On passe aux 3 enveloppes, de type DAHDSR, respectivement pré-assignées au pitch, filtre et volume (on ne reparle pas ici de l’enveloppe ASR de bruit). Seuls les paramètres ADSR sont directement accessibles en façade. Les temps varient de 1 milliseconde à 10 secondes, ces enveloppes savent donc être très rapides. Toujours en façade, on peut décider de leur mode de redéclenchement (simple ou multiple), la synchro de leurs temps, leur bouclage, leur cycle forcé et leur destination de modulation. Par le menu, on accède aux paramètres supplémentaires : délai, durée de maintien, retour à zéro, suivi de clavier sur les temps (10% à 100% à 1000%), courbe des segments ADR (passage progressif de logarithmique à linéaire à exponentielle) et quantité de modulation bipolaire affectée par la vélocité. Pour assigner directement en façade certaines sources à des destinations (LFO, enveloppes, commandes physiques), il suffit d’appuyer sur le bouton DEST, tourner la commande à assigner en tant que destination et régler la quantité bipolaire de modulation.

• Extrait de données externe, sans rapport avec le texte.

Definition db : Database :=
  {| departments := [ {| d_id := deptCS; d_isActive := true |};
                      {| d_id := deptEE; d_isActive := false |};
                      {| d_id := deptME; d_isActive := true |} ];
     groups := [ {| g_id := groupCS1; g_department := deptCS;
                    g_teacher := userTeacher; g_isActive := true |} ];
     questions := [ {| q_id := question1; q_department := Some deptCS;
                       q_isActive := true |};
                    {| q_id := question2; q_department := Some deptCS;
                       q_isActive := true |} ];
     notes := [];
     assessments := [ {| a_id := assessment1; a_modules := [modC];
                         a_isActive := true |} ];
     modules := [moduleA; moduleB; moduleC; moduleD];
     notices := [] |}.

Definition env : Env :=
  {| newObjectId := "cccccccccccccccccccccc09"; now := 1000 |}.

(** A department with two modules and no cycle: B requires A. *)
Definition acyclicDb : Database :=
  {| departments := departments db; groups := groups db;
     questions := questions db; notes := notes db; assessments := [];
     modules := [ mkModule modA "Arrays" deptCS [] [] [] 1;
                  mkModule modB "Basics" deptCS [] [modA] [] 2 ];
     notices := [] |}.

(** The update that makes A require B. *)
Definition requireB : UpdateBody :=
  {| ub_title := None; ub_description := None; ub_groups := None;
     ub_difficulty := None; ub_estimatedHours := None; ub_tags := None;
     ub_prerequisites := Some [modB]; ub_sortOrder := None |}.

Definition noQuery : ListQuery :=
  {| lq_page := None; lq_limit := None; lq_search := None;
     lq_department := None; lq_group := None; lq_difficulty := None;
     lq_createdBy := None; lq_tags := None; lq_isActive := None;
     lq_hasQuestions := None |}.

Definition newModuleIn (department : ObjectId)
    (prerequisites : option (list string)) : CreateBody :=
  {| cb_title := Some "Recursion"; cb_description := None;
     cb_department := Some department; cb_groups := None;
     cb_difficulty := None; cb_estimatedHours := None; cb_tags := None;
     cb_prerequisites := prerequisites; cb_sortOrder := None |}.

Definition mkNotice (id : ObjectId) (readBy : list ReadEntry) (created : Z)
    : NoticeDoc :=
  {| n_id := id; n_title := "Exam schedule"; n_content := "See the board";
     n_postedBy := userAdmin; n_targetType := "all"; n_targetRoles := [];
     n_department := None; n_groups := []; n_priority := "medium";
     n_expiresAt := None; n_isActive := true; n_readBy := readBy;
     n_createdAt := created |}.

(** The teacher has read the first notice and not the second. *)
Definition noticeRead :=
  mkNotice "9999999999999999999999a1"
    [ {| re_user := userTeacher; re_readAt := 50 |} ] 10.
Definition noticeUnread :=
  mkNotice "9999999999999999999999a2"
    [ {| re_user := userStudent; re_readAt := 60 |} ] 20.

Definition noticeDb : Database :=
  {| departments := departments db; groups := groups db;
     questions := questions db; notes := notes db;
     assessments := assessments db; modules := modules db;
     notices := [noticeRead; noticeUnread] |}.

Definition unreadQuery : NoticesRoute.ListQuery :=
  {| NoticesRoute.lq_page := None; NoticesRoute.lq_limit := None;
     NoticesRoute.lq_search := None; NoticesRoute.lq_department := None;
     NoticesRoute.lq_group := None; NoticesRoute.lq_targetType := None;
     NoticesRoute.lq_priority := None; NoticesRoute.lq_unread := Some "true";
     NoticesRoute.lq_isActive := None; NoticesRoute.lq_postedBy := None |}.

Definition groupNoticeWithoutGroups : NoticesRoute.CreateBody :=
  {| NoticesRoute.cb_title := Some "Lab moved";
     NoticesRoute.cb_content := Some "Room 2";
     NoticesRoute.cb_targetType := Some "group";
     NoticesRoute.cb_targetRoles := None;
     NoticesRoute.cb_department := None;
     NoticesRoute.cb_groups := Some [];
     NoticesRoute.cb_priority := None;
     NoticesRoute.cb_expiresAt := None |}.

(** The update that raises the priority of a notice. *)
Definition newPriority : NoticesRoute.UpdateBody :=
  {| NoticesRoute.ub_title := None; NoticesRoute.ub_content := None;
     NoticesRoute.ub_priority := Some "high";
     NoticesRoute.ub_expiresAt := None |}.

(** Stand-ins for the examples: no string is a date, and the Notice
    model's [findByUser] finds nothing. *)
Definition noDate (s : string) : option Z := None.
Definition findNothing (db : Database) (userId : ObjectId)
    (page limit : nat) (unread : bool) : list NoticeDoc := [].

(** A [$regex] stand-in for the examples: no text matches. *)
Definition noMatch (pattern text : string) : bool := false.

End Sample.

(** *** The analytics route: helper functions and the score distribution *)

Module Analytics.

(** One group of the [$group] stage that feeds [calculateCurrentStreak]:
    [_id] is the day as ['YYYY-MM-DD']. *)
Record DailyActivity := {
  da_id : string;
  activityCount : nat
}.

(** A [Date] is its time value: the milliseconds since the epoch, UTC. *)
Definition msPerDay : Z := 86400000.
Definition msPerHour : Z := 3600000.

Section CurrentStreak.
(** [isoDate d] is the text ['YYYY-MM-DD'] of the day with number [d]
    (days since the epoch, UTC). *)
Variable isoDate : Z → string.
(** The time zone of the host, as the two conversions of ECMAScript:
    [localTime t] is LocalTime(t), the local time of the time value [t],
    and [utc t] is UTC(t), the time value of the local time [t]. *)
Variable localTime : Z → Z.
Variable utc : Z → Z.

(** [d.toISOString().split('T')[0]]: the date of the time value in UTC. *)
Definition dateString (t : Z) : string := isoDate (t `div` msPerDay).

(** [d.setDate(d.getDate() - 1)]: [getDate] reads the day of the month in
    local time and [setDate] sets it in local time, keeping the local time
    of day; day 0 of a month is the last day of the month before. The new
    time value is UTC(LocalTime(t) - msPerDay). *)
Definition setPreviousDate (t : Z) : Z := utc (localTime t - msPerDay).

(** The [while] loop of [calculateCurrentStreak]. *)
Fixpoint streakLoop (fuel : nat) (sortedDates : list string)
    (streak : nat) (currentDate : Z) : option nat :=
  match fuel with
  | O => None
  | S fuel' =>
      if Js.includes sortedDates (dateString currentDate)
      then streakLoop fuel' sortedDates (S streak)
             (setPreviousDate currentDate)
      else Some streak
  end.

(** [calculateCurrentStreak(dailyActivity)], with the clock reading
    [now] (the time value of [new Date()]) made explicit. [today] is the
    date of [now] in UTC, and [new Date(today)] reads that text back as
    midnight of the day, UTC. *)
Definition calculateCurrentStreak (fuel : nat) (now : Z)
    (dailyActivity : list DailyActivity) : option nat :=
  if bool_decide (length dailyActivity = 0%nat) then Some 0%nat
  else
    let today := (now `div` msPerDay)%Z in
    let sortedDates := Js.sortStrings (da_id <$> dailyActivity) in
    streakLoop fuel sortedDates 0 (today * msPerDay)%Z.

(** At least one activity record exists for day [d]. *)
Definition activeOn (dailyActivity : list DailyActivity) (d : Z) : Prop :=
  ∃ r, r ∈ dailyActivity ∧ da_id r = isoDate d.
End CurrentStreak.

(** The year, month and day of a day number in the Gregorian calendar,
    by eras of 400 years that start on a first of March. *)
Definition civilFromDays (day : Z) : Z * Z * Z :=
  let z := (day + 719468)%Z in
  let era := (z `div` 146097)%Z in
  let doe := (z - era * 146097)%Z in
  let yoe := ((doe - doe `div` 1460 + doe `div` 36524 - doe `div` 146096)
              `div` 365)%Z in
  let doy := (doe - (365 * yoe + yoe `div` 4 - yoe `div` 100))%Z in
  let mp := ((5 * doy + 2) `div` 153)%Z in
  let d := (doy - (153 * mp + 2) `div` 5 + 1)%Z in
  let m := if bool_decide (mp < 10)%Z then (mp + 3)%Z else (mp - 9)%Z in
  let y := (yoe + era * 400 + (if bool_decide (m ≤ 2)%Z then 1 else 0))%Z in
  (y, m, d).

Fixpoint zeros (n : nat) : string :=
  match n with
  | O => EmptyString
  | S n' => String "0" (zeros n')
  end.

(** [String(n).padStart(width, '0')] *)
Definition padStart (width : nat) (n : Z) : string :=
  let digits := pretty n in
  zeros (width - String.length digits) +:+ digits.

(** The date part of [toISOString] for the years 0 to 9999. *)
Definition isoDateOfDay (day : Z) : string :=
  let '(y, m, d) := civilFromDays day in
  padStart 4 y +:+ "-" +:+ padStart 2 m +:+ "-" +:+ padStart 2 d.

(** A host zone at a constant offset from UTC (in milliseconds); offset 0
    is UTC itself. *)
Definition fixedLocalTime (offset t : Z) : Z := (t + offset)%Z.
Definition fixedUTC (offset t : Z) : Z := (t - offset)%Z.

(** The host zone Europe/Berlin around the end of summer time in 2024:
    UTC+2 until 2024-10-27T01:00:00Z, UTC+1 from then on. A local time
    that the change makes occur twice is read with the offset before the
    change, as ECMAScript has it. *)
Definition berlinChange : Z := 1729990800000.

Definition berlinLocalTime (t : Z) : Z :=
  if bool_decide (t < berlinChange)%Z then (t + 2 * msPerHour)%Z
  else (t + msPerHour)%Z.

Definition berlinUTC (t : Z) : Z :=
  if bool_decide (t < berlinChange + 2 * msPerHour)%Z
  then (t - 2 * msPerHour)%Z
  else (t - msPerHour)%Z.

(** The records of a user active on 2024-10-28 and on 2024-10-26, and a
    clock reading of 2024-10-28T09:30:00Z. *)
Definition activityWithGap : list DailyActivity :=
  [ {| da_id := "2024-10-28"; activityCount := 3 |};
    {| da_id := "2024-10-26"; activityCount := 1 |} ].

Definition morningOfOctober28 : Z := 1730107800000.

(** [calculateMedian(numbers)]. An index out of range reads [undefined],
    which makes the result [NaN]: [None] here. *)
Definition calculateMedian (numbers : list Qc) : option Qc :=
  let sorted := Js.sortNumeric numbers in
  let mid := (length sorted / 2)%nat in
  if bool_decide ((length sorted mod 2)%nat ≠ 0%nat)
  then sorted !! mid
  else
    match mid with
    | O => None
    | S mid' =>
        a ← sorted !! mid';
        b ← sorted !! mid;
        Some ((a + b) / 2)%Qc
    end.


(** A submitted [AssessmentSubmission], as far as the analytics read it. *)
Record Submission := {
  student : string;
  totalScore : Qc;
  timeTaken : option Z
}.

Record ScoreRange := {
  label : string;
  min : Qc;
  max : Qc
}.

Definition scoreRanges : list ScoreRange :=
  [ {| label := "0-20";   min := Qc_of_Z 0;  max := Qc_of_Z 20 |};
    {| label := "21-40";  min := Qc_of_Z 21; max := Qc_of_Z 40 |};
    {| label := "41-60";  min := Qc_of_Z 41; max := Qc_of_Z 60 |};
    {| label := "61-80";  min := Qc_of_Z 61; max := Qc_of_Z 80 |};
    {| label := "81-100"; min := Qc_of_Z 81; max := Qc_of_Z 100 |} ].

(** [(s.totalScore / assessment.totalPoints) * 100] *)
Definition percentage (totalPoints : Qc) (s : Submission) : Qc :=
  (totalScore s / totalPoints * Qc_of_Z 100)%Qc.

Definition inRange (totalPoints : Qc) (range : ScoreRange) (s : Submission) : Prop :=
  (min range ≤ percentage totalPoints s)%Qc ∧
  (percentage totalPoints s ≤ max range)%Qc.

#[global] Instance inRange_dec tp r s : Decision (inRange tp r s).
Proof. unfold inRange. apply _. Defined.

Record RangeCount := {
  range : string;
  count : nat
}.

(** [scoreRanges.map(range => ({ range: range.label, count: ... }))] *)
Definition scoreDistribution (totalPoints : Qc) (submissions : list Submission)
    : list RangeCount :=
  (λ r, {| range := label r;
           count := length (filter (inRange totalPoints r) submissions) |})
    <$> scoreRanges.

(** The sum of the range counts. *)
Definition countedSubmissions (dist : list RangeCount) : nat :=
  foldr (λ rc acc, (count rc + acc)%nat) 0%nat dist.

(** How many of the five ranges hold the percentage of [s]. *)
Definition rangesHolding (totalPoints : Qc) (s : Submission) : nat :=
  length (filter (λ r, inRange totalPoints r s) scoreRanges).

(** A submission that scored 13 of 64 points: 20.3125 percent. *)
Definition thirteenOfSixtyFour : Submission :=
  {| student := "64b000000000000000000001";
     totalScore := Qc_of_Z 13;
     timeTaken := None |}.

End Analytics.

(** ** Part II: properties *)

(** *** Properties of [routes/modules.js] *)

Module ModulesRouteFacts.
Import Db ModulesRoute.

Lemma findOne_Some {A} (P : A → bool) (coll : list A) (x : A) :
  findOne P coll = Some x → x ∈ coll ∧ P x = true.
Proof.
  unfold findOne. intros H. apply find_some in H as [Hin HP].
  split; [by apply list_elem_of_In | done].
Qed.

Lemma findOne_None {A} (P : A → bool) (coll : list A) :
  findOne P coll = None → ∀ x, x ∈ coll → P x = false.
Proof.
  unfold findOne. intros H x Hin.
  apply (find_none _ _ H). by apply list_elem_of_In.
Qed.

Lemma paginate_subset {A} (page limit : nat) (docs : list A) (x : A) :
  x ∈ paginate page limit docs → x ∈ docs.
Proof.
  unfold paginate. case_bool_decide.
  - apply subseteq_drop.
  - intros Hin. by apply subseteq_take, subseteq_drop in Hin.
Qed.

(** The fields of the query object that the later steps leave alone. *)
Lemma whenSome_preserves {A B} (proj : Filter → B) (x : option A)
    (step : A → Filter → Filter) (q : Filter) :
  (∀ v q', proj (step v q') = proj q') → proj (whenSome x step q) = proj q.
Proof. intros H. destruct x; simpl; auto. Qed.
(** * Kanban board front end: optimistic mutations, view-model and drag handler

    A shallow embedding of the client-side logic of the task board:
    - [types/index.ts]            : [Task], [BackendTask], request records and the
                                    two column/status tables;
    - [services/kanban.service.ts]: the backend/frontend transformations;
    - [lib/kanban-utils.ts]       : [getTasksByStatus];
    - [hooks/useKanbanQueries.ts] : the four mutation hooks (onMutate / onError /
                                    onSuccess) over the query cache;
    - [hooks/useKanban.ts]        : [moveTask], [addTask], [deleteTask], [updateTask];
    - [lib/validations/task-schema.ts] and [TaskCreateForm.tsx] : the creation form;
    - [components/kanban/KanbanBoard.tsx] : the drag handlers;
    - [hooks/useKanbanQueries.ts] query keys, [lib/api.ts] interceptors,
      [getErrorMessage], and the dialog around the creation form.

    JavaScript numbers that hold ids, column ids and orders are integers ([Z]).
    Strings are sequences of code units; the characters of [string] stand for
    the code units U+0000..U+00FF, so [String.length] is the JS [length]. *)

From Stdlib Require Import ZArith List Ascii String.
From stdpp Require Import base decidable option list strings pretty gmap sorting.

Local Open Scope Z_scope.
Local Open Scope string_scope.
Local Open Scope list_scope.

(* ===================================================================== *)
(** ** JavaScript values                                                  *)
(* ===================================================================== *)

(** A field that may hold [undefined], [null] or a value. *)
Inductive nullable (A : Type) : Type :=
  | Undefined
  | Null
  | Val (a : A).
Arguments Undefined {A}.
Arguments Null {A}.
Arguments Val {A} a.

(** Truthiness of a number: [0] is falsy. *)
Definition truthy_number (n : Z) : bool := negb (Z.eqb n 0).

(** Truthiness of an optional number ([task.backendId]). *)
Definition truthy_opt_number (n : option Z) : bool :=
  match n with
  | Some k => truthy_number k
  | None => false
  end.

(** Truthiness of a string-or-null-or-undefined: only a non-empty string. *)
Definition truthy_text (d : nullable string) : bool :=
  match d with
  | Val s => negb (String.eqb s "")
  | _ => false
  end.
(** * Sync Gateway change cache and sequence identifiers

    A shallow embedding of [db/sequence_id.go] (the integer
    [SequenceID] codec and comparator) and of the sequence-buffering
    state machine of [db/change_cache.go] ([changeCache],
    [SkippedSequenceList], [LogPriorityQueue]), with the properties the
    specification states about them.

    Conventions.
    - A Go [uint64] is a [Z] in [0, 2^64); every [+ 1] of the source is
      written with its wrap-around ([wrap64]).
    - A Go [string] is a [string] (a sequence of bytes).
    - A Go [map] is a [gmap], a Go set ([base.Set], [map[uint64]struct{}])
      a [gset].
    - A Go function returning [(value, error)] returns a pair whose second
      component is an [option error]; both components are kept because the
      source returns partially filled values next to an error. *)

From Stdlib Require Import Ascii.
From stdpp Require Import base numbers strings list sorting gmap.

Local Open Scope Z_scope.

(** ** Machine integers *)

Definition maxUint64 : Z := 18446744073709551615.

Definition wrap64 (x : Z) : Z := x mod 2 ^ 64.

Definition uint64 (x : Z) : Prop := 0 ≤ x ≤ maxUint64.

(** ** The parts of Go's [strconv], [strings] and [fmt] the code calls *)

Module strconv.

Inductive NumErrorKind := ErrSyntax | ErrRange.

Definition byte_val (c : Ascii.ascii) : Z := Z.of_N (Ascii.N_of_ascii c).

Definition digit_char (d : Z) : Ascii.ascii := Ascii.ascii_of_N (Z.to_N (48 + d)).

Definition is_digit (c : Ascii.ascii) : bool :=
  (48 <=? byte_val c) && (byte_val c <=? 57).

(** [strconv.FormatUint(u, 10)]: the decimal digits of [u], most
    significant first, produced from the least significant one; a
    [uint64] has at most twenty digits. *)
Fixpoint formatBits (fuel : nat) (u : Z) (a : string) : string :=
  match fuel with
  | O => a
  | S fuel' =>
      if 10 <=? u
      then formatBits fuel' (u / 10) (String (digit_char (u mod 10)) a)
      else String (digit_char u) a
  end.

Definition FormatUint (u : Z) : string := formatBits 20 u "".

(** [strconv.ParseUint(s, 10, 64)].  With base 10 every byte outside
    ['0'..'9'] is a syntax error (a letter decodes to a digit [>= base],
    an underscore is only skipped for base 0, a sign is not accepted).
    The overflow tests are the library's: [n >= cutoff] before the
    multiplication, and [n1 < n || n1 > maxVal] after the addition,
    which is done modulo [2^64]. *)
Definition cutoff : Z := maxUint64 / 10 + 1.

Fixpoint ParseUint_loop (s : string) (n : Z) : Z * option NumErrorKind :=
  match s with
  | EmptyString => (n, None)
  | String c s' =>
      if is_digit c then
        let d := byte_val c - 48 in
        if cutoff <=? n then (maxUint64, Some ErrRange)
        else
          let n0 := wrap64 (n * 10) in
          let n1 := wrap64 (n0 + d) in
          if (n1 <? n0) || (maxUint64 <? n1)
          then (maxUint64, Some ErrRange)
          else ParseUint_loop s' n1
      else (0, Some ErrSyntax)
  end.

Definition ParseUint (s : string) : Z * option NumErrorKind :=
  match s with
  | EmptyString => (0, Some ErrSyntax)
  | _ => ParseUint_loop s 0
  end.

End strconv.

Module strings.
(** * ImmersiveAI-Engine: the state layer, embedded and verified

    A shallow embedding of the state layer of the engine:

    - [DatabaseManager]  (core/database.js, with the constraints of core/schema.sql),
    - [StateManager]     (state/manager.js: typed operations, cache, snapshots),
    - [StateValidator]   (state/validator.js),
    - [StateExtractor]   (state/extractor.js, with a small backtracking
                          matcher for its regular expressions),
    - [StateIntegrator]  (state/integrator.js: [processMessage]),
    - [Conversation]     (conversation/manager.js: the session class).

    JavaScript values are JSON documents, database rows hold SQLite scalars,
    and the effects of the code (the database, the caches, the clock, the
    UUID generator, thrown errors) are threaded through a state-and-exception
    monad.  The logger has no influence on any state or result and is left
    out. *)

From Stdlib Require Import ZArith NArith List String Ascii Bool Lia DecimalString.
From Stdlib Require Import Permutation Sorted.
From Stdlib Require OrderedTypeEx.
Import ListNotations.

Set Warnings "-register-all".

Open Scope string_scope.
Open Scope Z_scope.

(** ** JavaScript values *)

(** The values that flow through the state layer: everything the code reads
    from the store, receives from callers or gets out of [JSON.parse].
    Numbers are the integers ([Z]) and [NaN]; a property that is absent
    reads as [undefined]. *)
Inductive json : Type :=
| JUndefined
| JNull
| JBool (b : bool)
| JNum (n : Z)
| JNaN
| JStr (s : string)
| JArr (items : list json)
| JObj (fields : list (string * json)).

(** An object literal: properties in insertion order. *)
Definition jsobject := list (string * json).

Fixpoint prop {V : Type} (o : list (string * V)) (k : string) : option V :=
  match o with
  | [] => None
  | (k', v) :: o' => if String.eqb k' k then Some v else prop o' k
  end.

Definition has_prop {V : Type} (o : list (string * V)) (k : string) : bool :=
  match prop o k with Some _ => true | None => false end.

(** [{ ...o, k: v }]: an existing property keeps its place, a new one goes last. *)
Fixpoint set_prop {V : Type} (o : list (string * V)) (k : string) (v : V)
  : list (string * V) :=
  match o with
  | [] => [(k, v)]
  | (k', v') :: o' =>
      if String.eqb k' k then (k, v) :: o' else (k', v') :: set_prop o' k v
  end.
(** The ladder always has five day counts, ascending and not negative. *)
Lemma expiryLadder_shape (requestedDate : option string) :
  let ladder := snd (Server.expiryLadder parseDate today requestedDate) in
  List.length ladder = 5%nat
  /\ StronglySorted Z.le ladder
  /\ Forall (fun days => (0 <= days)%Z) ladder.
Proof.
  assert (Hdefault :
    List.length [0; 30; 60; 90; 180]%Z = 5%nat
    /\ StronglySorted Z.le [0; 30; 60; 90; 180]%Z
    /\ Forall (fun days => (0 <= days)%Z) [0; 30; 60; 90; 180]%Z).
  { split; [reflexivity |].
    split; repeat constructor; lia. }
  unfold Server.expiryLadder.
  destruct requestedDate as [date |]; [| exact Hdefault].
  destruct (Server.truthy date); [| exact Hdefault].
  destruct (parseDate date) as [targetDate |]; [| exact Hdefault].
  destruct (Z.ltb_spec today targetDate) as [Hlt | Hge]; [| exact Hdefault].
  cbn [snd filter Z.eqb negb].
  set (diffDays := Server.Math_ceil_div (Z.abs (targetDate - today))
                     Server.msPerDay).
  assert (Hd : (1 <= diffDays)%Z).
  { apply Math_ceil_div_pos; [lia | reflexivity]. }
  pose proof (sort_perm Z.leb (diffDays :: [30; 60; 90; 180]%Z)) as Hperm.
  split; [| split].
  - rewrite (Permutation_length Hperm). reflexivity.
  - apply sort_Z_sorted.
  - apply Forall_forall. intros d Hin.
    apply (Permutation_in _ Hperm) in Hin. simpl in Hin.
    intuition lia.
Qed.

D’autres connexions nécessitent de passer par la matrice de modulation. Pour cela, on appuie sur la touche MOD dans la partie centrale du panneau. S’ouvre alors une page menu spéciale, dans laquelle on assigne et visualise l’ensemble des routages. Nous sommes parvenus à 20 routages, ce qui est suffisant. À tout moment, on peut créer ou supprimer un routage. Dans un routage, on choisit une source de modulation, un contrôleur, un type de transformation et une destination : par exemple, le LFO1 module le panoramique du VCA à une intensité qui dépend de la position de la molette de modulation. On n’est pas obligé de définir un contrôleur à chaque routage. Une fois la source choisie, on règle la quantité de modulation (-300% à +300%) ; si on décide de faire intervenir un contrôleur, on le choisit et on règle sa quantité d’action (-100% à +100%) ; si on veut appliquer une transformation au signal de modulation, on a quatre possibilités : limite haute, limite basse, carré, cube ; enfin, on choisit la destination (son module et son nom) parmi les sources à disposition : citons les 4 LFO, les 4 enveloppes (y compris celle du générateur de bruit), les contrôleurs physiques (molettes, pad X/Y/pression/Gate, vélocité, pression, numéro de note, pédales, entrées CV), un générateur aléatoire et une constante. La liste des contrôleurs est quasi identique. Il n’y a donc pas de sources audio telles que les VCO ou le bruit, hormis les LFO à très haute fréquence. Parmi les destinations, on a tous les paramètres continus de chaque VCO, du générateur de bruit, du mixeur, des filtres, du VCA, des enveloppes et des LFO. On frise les cent destinations ! On peut sauvegarder une matrice complète à tout instant pour la rappeler quand bon nous semble, y compris dans un autre programme, bien vu !
Effets secondaires
Grosse nouveauté sur un synthé Moog, les concepteurs ont intégré une section effets numériques. Au programme, un multieffet par partie synthé et deux multieffets maîtres. Tous les réglages sont mémorisés au sein de programmes d’effets vers lesquels pointe le programme. Commençons par les effets de partie synthé, mono en entrée et stéréo en sortie. En façade, on peut activer l’effet en cours avec un bouton dédié et éditer deux valeurs pré-assignées via deux potentiomètres de contrôle. Par le menu, on choisit le type d’effet. Chacun comprend des réglages stockés sous forme de programme d’effet : on peut charger un programme, modifier ses paramètres et sauvegarder le résultat pour le rappeler ultérieurement. Les algorithmes proposés comprennent des délais (mono, stéréo, ping-pong, BBD, bande, écho), des flangers (mono, stéréo), des chorus (simple, double, triple, stéréo), des phasers (6 étages, 12 étages), un réducteur de bit, un résonateur, un vocodeur 10 bandes et un vocodeur 16 bandes. L’effet vocodeur fonctionne avec l’entrée micro comme signal d’analyse et la partie synthé en cours comme signal de synthèse (on peut mettre à zéro le niveau du micro dans le mixeur si on ne veut pas l’entendre, le signal sera tout de même prélevé pour la partie analyse). Les paramètres sont plutôt nombreux (4 à 12 paramètres, le plus souvent entre 8 et 10) ; certains peuvent être synchronisés à l’horloge maîtresse, mais aucun n’est destination de la matrice de modulation, dommage. En sortie, on peut router l’effet synthé vers les sorties stéréo principales et/ou secondaires.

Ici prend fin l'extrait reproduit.